## Sunday, April 28, 2019

### How LLVM optimizes power sums

LLVM optimizes power sums, such as
int sum(int count)
{
int result = 0;

for (int j = 0; j < count; ++j)
result += j*j;

return result;
}

to code that calculates the result without a loop (godbolt)
sum(int):
test    edi, edi
jle     .LBB0_1
lea     eax, [rdi - 1]
lea     ecx, [rdi - 2]
imul    rcx, rax
lea     eax, [rdi - 3]
imul    rax, rcx
shr     rax
imul    eax, eax, 1431655766
shr     rcx
lea     ecx, [rcx + 2*rcx]
lea     eax, [rax + rcx]
ret
.LBB0_1:
xor     eax, eax
ret
It handles more complex cases too (godbolt) – that is, the optimization is not just a simple pattern matcher. This post will show how the optimization is done.

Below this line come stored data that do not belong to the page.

(* ===== verification/Server.v ===== *)
(** * The server ([src/src/server.rs])

    The event loop of [ServerImpl::run]: one handler per token and state, the
    creation of data streams, and the receive loop. *)
From S2P Require Import Prelude F64 Env Kinds Tcp Net Udp Tls Quic Metrics Report PerfStream TestCore.
From S2P Require Import Node.

Definition TCP_LISTENER : Z := 1025.
Definition UDP_LISTENER : Z := 1026.
Definition QUIC_LISTENER : Z := 1027.
Definition TLS_LISTENER : Z := 1028.
Definition TOKEN_START : Z := 0.

(** A listening socket and what its coming [accept]s return. *)
Record Listener : Type := mkListener { l_fd : Z; l_accepts : list (io_result TcpStream) }.

(** What the system hands out when the server asks for new endpoints. *)
Record Supply : Type := mkSupply {
  sup_udp : list UdpSocket;
  sup_quic : list Quic;
  sup_tls : list (TlsSession * list (list TlsEvent))
}.

Record ServerImpl : Type := mkServerImpl {
  s_ctrl : option TcpStream;
  s_t : option Listener;
  s_u : option UdpSocket;
  s_q : option Quic;
  s_supply : Supply
}.

Definition with_ctrl (c : option TcpStream) (s : ServerImpl) : ServerImpl :=
  mkServerImpl c (s_t s) (s_u s) (s_q s) (s_supply s).
Definition with_t (l : option Listener) (s : ServerImpl) : ServerImpl :=
  mkServerImpl (s_ctrl s) l (s_u s) (s_q s) (s_supply s).
Definition with_u (u : option UdpSocket) (s : ServerImpl) : ServerImpl :=
  mkServerImpl (s_ctrl s) (s_t s) u (s_q s) (s_supply s).
Definition with_q (q : option Quic) (s : ServerImpl) : ServerImpl :=
  mkServerImpl (s_ctrl s) (s_t s) (s_u s) q (s_supply s).
Definition with_supply (p : Supply) (s : ServerImpl) : ServerImpl :=
  mkServerImpl (s_ctrl s) (s_t s) (s_u s) (s_q s) p.

Abbreviation Srv := (M (Node ServerImpl)).

Section Server.
Context `{P : Profile} `{J : Serde} `{TR : Tracing}.

(** ** Access to the sockets of the server: [as_mut().unwrap()] *)

Definition get_ctrl : Srv TcpStream :=
  let! s := getImpl in liftR (unwrap (s_ctrl s)).
Definition put_ctrl (c : TcpStream) : Srv () := modImpl (with_ctrl (Some c)).

Definition drain_ctrl : Srv (io_result (list Z)) :=
  let! c := get_ctrl in
  let! (r, c') := onWorld (drain_message c) in
  let! _ := put_ctrl c' in
  ret r.

Definition send_ctrl_state (st : TestState) : Srv () :=
  let! c := get_ctrl in
  let! c' := onWorld (send_state c st) in
  put_ctrl c'.

Definition wake : Srv (io_result ()) := onWorld (syscall SysWake).

(** ** Listeners for the data streams *)

(** A new UDP socket bound to the server's address. *)
Definition new_udp : Srv UdpSocket :=
  let! s := getImpl in
  match sup_udp (s_supply s) with
  | [] => crashM Blocked
  | u :: r =>
      let! _ := modImpl (with_supply (mkSupply r (sup_quic (s_supply s)) (sup_tls (s_supply s)))) in
      let! _ := onWorld (create_mio_udp_socket (stream_fd u)) in
      ret u
  end.

Definition new_quic : Srv Quic :=
  let! s := getImpl in
  let! t := getTest in
  match sup_quic (s_supply s) with
  | [] => crashM Blocked
  | q :: r =>
      let! _ := modImpl (with_supply (mkSupply (sup_udp (s_supply s)) r (sup_tls (s_supply s)))) in
      onWorld (Quic.server q (test_skip_tls t) (Some "cert.key"%string) (Some "cert.crt"%string))
  end.

Definition register_listener (fd token : Z) : Srv (io_result ()) :=
  onWorld (syscall (SysRegister fd token)).

(** The [match test.conn()] of the [ParamExchange] state. *)
Definition listen : Srv (io_result ()) :=
  let! t := getTest in
  match conn t with
  | TCP | TLS =>
      let! s := getImpl in
      let! l := liftR (unwrap (s_t s)) in
      let? _ := (if 0 <? test_mss t
                 then onWorld (set_mss_listener (l_fd l) (test_mss t))
                 else ret (IoOk ())) in
      register_listener (l_fd l) (match conn t with TCP => TCP_LISTENER | _ => TLS_LISTENER end)
  | UDP =>
      let! u := new_udp in
      let! _ := modImpl (with_u (Some u)) in
      register_listener (stream_fd u) UDP_LISTENER
  | QUIC =>
      let! q := new_quic in
      let! _ := modImpl (with_q (Some q)) in
      register_listener (q_fd q) QUIC_LISTENER
  end.

(** ** The control connection *)

(** [TestRunning]: one byte is the next state; anything else, and any error,
    ends the test. *)
Definition read_next_state : Srv TestState :=
  let! r := drain_ctrl in
  match r with
  | IoOk [b] => liftR (TestState_from_i8 (as_signed 8 b))
  | _ => let! _ := updTest end_test in ret End_
  end.

Definition on_control (ev : Event) : Srv (io_result Flow) :=
  let! t := getTest in
  match test_state t with
  | Start =>
      if ev_readable ev then
        let? cookie := drain_ctrl in
        let! _ := modTest (with_test_cookie cookie) in
        let! _ := modTest (transition ParamExchange) in
        let! _ := send_ctrl_state ParamExchange in
        ret (IoOk Next)
      else ret (IoOk Next)
  | ParamExchange =>
      if ev_readable ev then
        let? buf := drain_ctrl in
        let! t' := liftR (set_settings buf t) in
        let! _ := putTest t' in
        let? _ := listen in
        let! _ := modTest (transition CreateStreams) in
        let! _ := send_ctrl_state CreateStreams in
        ret (IoOk Next)
      else ret (IoOk Next)
  | CreateStreams => ret (IoOk Next)
  | TestStart => ret (IoOk Next)
  | TestRunning =>
      if ev_readable ev then
        let! st := read_next_state in
        let! _ := modTest (transition st) in
        let? _ := wake in
        ret (IoOk Next)
      else ret (IoOk Next)
  | TestEnd =>
      let! _ := updTest end_test in
      let! _ := modTest (transition ExchangeResults) in
      let? _ := wake in
      ret (IoOk Next)
  | ExchangeResults =>
      let! json := liftR (results t) in
      let! c := get_ctrl in
      let! (r, c') := onWorld (stream_write c (buf_of json)) in
      let! _ := put_ctrl c' in
      let? _ := ret r in
      let! _ := modTest (transition End_) in
      ret (IoOk Next)
  | End_ =>
      let! _ := onWorld (print_stats t) in
      ret (IoOk (Return 0))
  | Wait => ret (IoOk Break)
  end.

(** ** Creating data streams *)

Definition new_token : Srv Z :=
  let! t := getTest in
  let token := TOKEN_START + Z.of_nat (length (test_tokens t)) in
  let! _ := modTest (with_test_tokens (test_tokens t ++ [token])) in
  ret token.

Definition push_stream (b : BoxStream) : Srv () :=
  let! _ := onWorld (stream_print_new b) in
  let! t := getTest in
  let! p := onWorld (PerfStream_new b (test_mode t)) in
  modTest (λ t, with_test_streams (test_streams t ++ [p]) t).

(** [accept().unwrap()] of the non-blocking listener. *)
Definition accept_stream : Srv TcpStream :=
  let! s := getImpl in
  let! l := liftR (unwrap (s_t s)) in
  match l_accepts l with
  | IoOk stream :: r =>
      let! _ := modImpl (with_t (Some (mkListener (l_fd l) r))) in ret stream
  | _ => panic "accept"
  end.

Definition create_tcp_stream : Srv () :=
  let! stream := accept_stream in
  let! token := new_token in
  let! _ := onWorld (unwrap_io (syscall (SysRegister (stream_fd stream) token))) in
  push_stream (BTcp stream).

Definition create_tls_stream : Srv () :=
  let! stream := accept_stream in
  let! token := new_token in
  let! _ := onWorld (unwrap_io (syscall (SysRegister (stream_fd stream) token))) in
  let! s := getImpl in
  match sup_tls (s_supply s) with
  | [] => crashM Blocked
  | (sess, rounds) :: r =>
      let! _ := modImpl (with_supply (mkSupply (sup_udp (s_supply s)) (sup_quic (s_supply s)) r)) in
      let! ep := onWorld (TlsEndpoint_server (Some "cert.key"%string) (Some "cert.crt"%string)
                            sess stream rounds) in
      push_stream (BTls ep)
  end.

Definition more_streams (t : Test) : bool := Z.of_nat (length (test_streams t)) <? num_streams t.

(** The first datagram tells the peer's address; the socket is connected to
    it and becomes the stream, and a new one listens if streams are missing. *)
Definition create_udp_stream : Srv () :=
  let! s := getImpl in
  let! u := liftR (unwrap (s_u s)) in
  let! (r, u) := onWorld (stream_read u (Z.to_nat 131072)) in
  match r with
  | IoErr _ => panic "recv_from"
  | IoOk _ =>
      let! _ := onWorld (unwrap_io (syscall (SysConnect (stream_fd u)))) in
      let! token := new_token in
      let! _ := onWorld (unwrap_io (syscall (SysReregister (stream_fd u) token))) in
      let! _ := push_stream (BUdp u) in
      let! _ := modImpl (with_u None) in
      let! t := getTest in
      if more_streams t then
        let! u' := new_udp in
        let! _ := modImpl (with_u (Some u')) in
        onWorld (unwrap_io (syscall (SysRegister (stream_fd u') UDP_LISTENER)))
      else ret ()
  end.

Definition create_quic_stream : Srv () :=
  let! s := getImpl in
  let! q := liftR (unwrap (s_q s)) in
  let! q := liftR (endpoint_accept q) in
  let! token := new_token in
  let! _ := onWorld (unwrap_io (syscall (SysReregister (q_fd q) token))) in
  let! _ := push_stream (BQuic q) in
  let! _ := modImpl (with_q None) in
  let! t := getTest in
  if more_streams t then
    let! q' := new_quic in
    let! _ := modImpl (with_q (Some q')) in
    onWorld (unwrap_io (syscall (SysRegister (q_fd q') QUIC_LISTENER)))
  else ret ().

(** What follows the creation of a stream: too many streams panic, the last
    one starts the test. *)
Definition streams_created : Srv () :=
  let! t := getTest in
  let n := Z.of_nat (length (test_streams t)) in
  if num_streams t <? n then panic "Incorrect parallel streams"
  else if n =? num_streams t then
    let! _ := modTest (transition TestStart) in
    let! _ := send_ctrl_state TestStart in
    let! t := getTest in
    onWorld (header t)
  else ret ().

Definition on_tcp_listener (ev : Event) : Srv (io_result Flow) :=
  let! t := getTest in
  match test_state t with
  | CreateStreams =>
      let! _ := create_tcp_stream in let! _ := streams_created in ret (IoOk Next)
  | _ => ret (IoOk Next)
  end.

Definition on_tls_listener (ev : Event) : Srv (io_result Flow) :=
  let! t := getTest in
  match test_state t with
  | CreateStreams =>
      let! _ := create_tls_stream in let! _ := streams_created in ret (IoOk Next)
  | _ => ret (IoOk Next)
  end.

Definition on_udp_listener (ev : Event) : Srv (io_result Flow) :=
  let! t := getTest in
  match test_state t with
  | CreateStreams =>
      if ev_readable ev then
        let! _ := create_udp_stream in let! _ := streams_created in ret (IoOk Next)
      else ret (IoOk Next)
  | _ => ret (IoOk Next)
  end.

Definition on_quic_listener (ev : Event) : Srv (io_result Flow) :=
  let! t := getTest in
  match test_state t with
  | CreateStreams =>
      if ev_readable ev then
        let! _ := create_quic_stream in let! _ := streams_created in ret (IoOk Break)
      else ret (IoOk Next)
  | _ => ret (IoOk Next)
  end.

## Loop analysis – scalar evolution

There are many cases where compilers need to track how values are updated within a loop. For example, the loop vectorizer needs to check that the pointers are moved to the adjacent element in the next iteration, and check that no other pointer indexing may alias the range we are vectorizing.

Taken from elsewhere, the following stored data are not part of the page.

(* ===== verification/ClientFacts.v ===== *)
(** * What the client sends

    Accounting of the send loop and of whole runs, its termination when no
    bitrate is set, and the numbers it puts into UDP datagrams. *)
From S2P Require Import Prelude F64 Env Kinds Tcp Net Udp Tls Quic Metrics Report PerfStream TestCore.
From S2P Require Import Node Counters Client.

Section Send.
Context `{P : Profile}.

(** ** Accounting *)

Lemma write_block_counters sp p buf w r p' buf' w' :
  write_block sp p buf w = Done ((r, p', buf'), w') →
  same_counters p p' ∧ ps_timers p' = ps_timers p ∧ ps_data p' = ps_data p
  ∧ ps_temp p' = ps_temp p.
Proof. unfold write_block. intros H. destruct (sp_conn sp); mrun H; done. Qed.

Lemma send_one_counted sp p s w p' s' b w' :
  send_one sp p s w = Done ((p', s', b), w') → counted p p' (ss_data s) (ss_data s').
Proof.
  unfold send_one. intros H. mrun H.
  match type of H with (if ?b then _ else _) _ = _ => destruct b end;
    [mrun H; by apply counted_refl|].
  mrun H. match goal with H : write_block _ _ _ _ = _ |- _ => apply write_block_counters in H as (Hs & _) end.
  match type of H with (match ?r with _ => _ end) _ = _ => destruct r as [n|e] end;
    [|mrun H; by apply counted_refl].
  destruct (n =? 0); [mrun H; by apply counted_refl|]. mrun H.
  match goal with H : count_block _ _ _ = _ |- _ => apply count_block_spec in H as Hc end.
  eapply counted_trans; [by apply counted_refl|].
  eapply counted_trans; [by exists n, 1|].
  match type of H with (if ?b then _ else _) _ = _ => destruct b end; mrun H;
    apply counted_refl; [|done].
  by match goal with H : push_stat _ _ _ = _ |- _ => apply push_stat_counters in H as [H _] end.
Qed.

(** The test's totals are compared with the streams that changed. *)
Lemma send_streams_conserved sp pre ps s w ps' s' w' :
  send_streams sp ps s w = Done ((ps', s'), w') →
  conserved (pre ++ ps) (ss_data s) → conserved (pre ++ ps') (ss_data s').
Proof.
  revert pre s w ps'. induction ps as [|p ps IH]; intros pre s w ps' H Hc; cbn [send_streams] in H.
  { mrun H. done. }
  mrun H. match goal with H : send_one _ _ _ _ = Done ((?q, ?s1, ?b), _) |- _ =>
    rename q into p1; rename s1 into s1'; rename b into brk;
    apply send_one_counted in H as (n & k & H1 & H2 & H3 & H4 & H5) end.
  assert (conserved (pre ++ p1 :: ps) (ss_data s1')) as Hc1.
  { replace (pre ++ p1 :: ps) with (<[length pre:=p1]> (pre ++ p :: ps)).
    - eapply conserved_insert; eauto.
      + by apply list_lookup_middle.
      + apply H5. destruct Hc as (_ & _ & Hf). rewrite Forall_app, Forall_cons in Hf. tauto.
    - by rewrite insert_app_r_alt, Nat.sub_diag by done. }
  destruct brk; mrun H; [done|].
  rewrite cons_middle, (assoc_L (++)) in Hc1 |- *. by eapply IH.
Qed.

Lemma send_loop_conserved fuel sp ps s w ps' s' w' :
  send_loop fuel sp ps s w = Done ((ps', s'), w') →
  conserved ps (ss_data s) → conserved ps' (ss_data s').
Proof.
  revert ps s w. induction fuel as [|fuel IH]; intros ps s w H Hc; cbn [send_loop] in H;
    destruct (ss_try_later s); try (mrun H; done).
  mrun H. eapply IH; [done|]. by eapply (send_streams_conserved _ []).
Qed.

Lemma send_conserved fuel t w t' e w' :
  send fuel t w = Done ((t', e), w') → test_conserved t → test_conserved t'.
Proof.
  unfold send, test_conserved. intros H Ht. mrun H. simpl.
  by match goal with H : send_loop _ _ _ _ _ = _ |- _ => eapply send_loop_conserved in H end.
Qed.
End Send.

(** ** Whole runs *)

Section Runs.
Context `{P : Profile} `{J : Serde} `{TR : Tracing}.

Lemma client_keeps_drain_ctrl : keeps_test drain_ctrl.
Proof. unfold drain_ctrl. auto with keeps. Qed.
Lemma keeps_write_ctrl b : keeps_test (write_ctrl b).
Proof. unfold write_ctrl. auto with keeps. Qed.
Lemma client_keeps_send_ctrl_state st : keeps_test (send_ctrl_state st).
Proof. unfold send_ctrl_state. auto with keeps. Qed.
Lemma client_keeps_wake : keeps_test wake.
Proof. unfold wake. auto with keeps. Qed.
Lemma keeps_next_tcp : keeps_test next_tcp.
Proof. unfold next_tcp. auto 10 with keeps. Qed.
End Runs.

#[export] Hint Resolve client_keeps_drain_ctrl keeps_write_ctrl client_keeps_send_ctrl_state client_keeps_wake
  keeps_next_tcp : keeps.

Create HintDb preserves discriminated.

Section RunsConserve.
Context `{P : Profile} `{J : Serde} `{TR : Tracing}.

Lemma client_preserves_push_stream b : preserves test_conserved (push_stream b).
Proof.
  unfold push_stream. preserves_tac. intros ? ?. apply push_conserved; [|done].
  by eapply PerfStream_new_conserved.
Qed.
Hint Resolve client_preserves_push_stream : preserves.

Lemma preserves_create_stream : preserves test_conserved create_stream.
Proof. unfold create_stream. preserves_tac; auto with preserves. Qed.

Lemma preserves_create_streams n : preserves test_conserved (create_streams n).
Proof.
  induction n; cbn [create_streams]; preserves_tac; auto using preserves_create_stream.
Qed.

Lemma PerfStream_write_counters p b w r p' w' :
  PerfStream_write p b w = Done ((r, p'), w') → same_counters p p'.
Proof. unfold PerfStream_write. intros H. mrun H. done. Qed.

Lemma send_cookies_conserved t w t' w' :
  send_cookies t w = Done (t', w') → test_conserved t → test_conserved t'.
Proof.
  unfold send_cookies, test_conserved. intros H Ht. mrun H. simpl.
  eapply conserved_Forall2; [|exact Ht].
  match goal with H : mapM _ _ _ = Done _ |- _ => eapply mapM_Forall2 in H; [exact H|] end.
  unfold send_cookie. intros p w0 q w1 Hx.
  destruct (conn t); mrun Hx; eauto using PerfStream_write_counters. done.
Qed.

Lemma from_serde_conserved json t w t' w' :
  from_serde json t w = Done (t', w') → test_conserved t → test_conserved t'.
Proof. unfold from_serde. intros H. destruct (results_from_json json); mrun H; done. Qed.

Lemma client_preserves_on_control ev : preserves test_conserved (on_control ev).
Proof.
  unfold on_control. preserves_tac;
    eauto using end_test_conserved, start_conserved, from_serde_conserved,
      send_cookies_conserved, preserves_create_streams with preserves.
Qed.

Lemma client_preserves_on_stream fuel ev : preserves test_conserved (on_stream fuel ev).
Proof.
  unfold on_stream. preserves_tac; eauto using end_test_conserved, send_conserved.
Qed.

Lemma client_preserves_handle fuel ev : preserves test_conserved (handle fuel ev).
Proof.
  unfold handle. preserves_tac; auto using client_preserves_on_control, client_preserves_on_stream.
Qed.

(** C8: a client that starts with no streams and zero
    counters accounts for every byte and block on the test, the stream and
    the interval alike, modulo the width of the counters. *)
Theorem client_conserves fuel batches s r s' :
  test_streams (n_test s) = [] → test_data (n_test s) = StreamData_default →
  run fuel batches s = Done (r, s') →
  test_conserved (n_test s').
Proof.
  intros Hs Hd H. assert (preserves test_conserved (run fuel batches)) as Hp.
  { unfold run, prepare, setup_length, set_length. preserves_tac; try done.
    - intros t Ht. by repeat case_match.
    - apply preserves_loop; [apply client_preserves_handle|]. preserves_tac. }
  apply (Hp _ _ _ H). unfold test_conserved. rewrite Hs, Hd. by repeat split.
Qed.
End RunsConserve.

Both GCC and LLVM does this in the same way in their scalar evolution passes, where each variable at iteration $$i$$ (we start enumerating iterations from $$0$$) is represented as a function $$f_0(i)$$ defined as a linear recurrence of the form
$f_j(i) = \begin{cases} \phi_j & \text{if i = 0} \\ f_j(i-1) \odot_{j+1} f_{j+1}(i-1) & \text{if i > 0} \end{cases}$ where $$\odot\in\{+,*\}$$.

### Example 1

The simplest case is a loop such as
void foo(int m, int *p)
{
for (int j = 0; j < m; j++)
*p++ = j;
}

The loop writes $$0$$ to *p++ in the first iteration, $$1$$ in the second, etc. So we can express the value written at iteration $$i$$ as$f(i) = \begin{cases} 0 & \text{if i = 0} \\ f(i-1) + 1 & \text{if i > 0} \end{cases}$

### Example 2

Polynomials in the iteration variable can also be expressed in this form.
void foo(int m, int k, int *p)
{
for (int j = 0; < m; j++)
*p++ = j*j*j - 2*j*j + k*j + 7;
}

We will see below how to build the functions, but the result for the value stored in this loop is \begin{align}f_2(i) & = \begin{cases} 2\phantom{f_0(i-1) + f_1(i-1)} & \text{if i = 0} \\ f_2(i-1) + 6 & \text{if i > 0} \end{cases}\\ f_1(i) & = \begin{cases} k-1 & \text{if i = 0} \\ f_1(i-1) + f_2(i-1)\phantom{2} & \text{if i > 0} \end{cases}\\ f(i) = f_0(i) & = \begin{cases} 7 & \text{if i = 0} \\ f_0(i-1) + f_1(i-1)\phantom{2} & \text{if i > 0} \end{cases}\end{align} One optimization we can see directly from these functions is that the value can be calculated by just three additions within the loop
void foo(int m, int k, int *p)
{
int t0 = 7;
int t1 = k-1;
int t2 = 2;
for (int j = 0; j < m; j++) {
*p++ = t0;
t0 = t0 + t1;
t1 = t1 + t2;
t2 = t2 + 6;
}
}

which is a useful optimization for architectures were multiplication is expensive. This kind of code is, however, uncommon, so most compilers do not do this optimzation – but they usually do this for simpler cases, such as
void foo(int m, int k, int *p)
{
for (int j = 0; < m; j++)
*p++ = k*j + 7;
}

as constructs of the form k*j+7 are common in address calculations.

## Chains of recurrences

It is cumbersome to write the recursive functions all the time, so the functions are usually written in the form $$\{\phi_j, \odot_{j+1}, f_{j+1}\}$$. For example \begin{align}f_2(i) & = \begin{cases} 2\phantom{f_0(i-1) + f_1(i-1)} & \text{if i = 0} \\ f_2(i-1) + 6 & \text{if i > 0} \end{cases} \phantom{xx}\text{is written as \{2,+,6\}}\\ f_1(i) & = \begin{cases} k-1 & \text{if i = 0} \\ f_1(i-1) + f_2(i-1)\phantom{2} & \text{if i > 0} \end{cases} \phantom{xx}\text{is written as \{k-1,+,f_2\}}\\ f(i) = f_0(i) & = \begin{cases} 7 & \text{if i = 0} \\ f_0(i-1) + f_1(i-1)\phantom{2} & \text{if i > 0} \end{cases} \phantom{xx}\text{is written as \{7,+,f_1\}}\end{align} These can be chained, so $$f(i)$$ can be written as a chain of recurrences (CR) $$\{7,+,\{k-1,+,\{2,+,6\}\}\}$$. The inner curly braces are redundant, so the CR is usually written as a tuple $$\{7,+,k-1,+,2,+,6\}$$.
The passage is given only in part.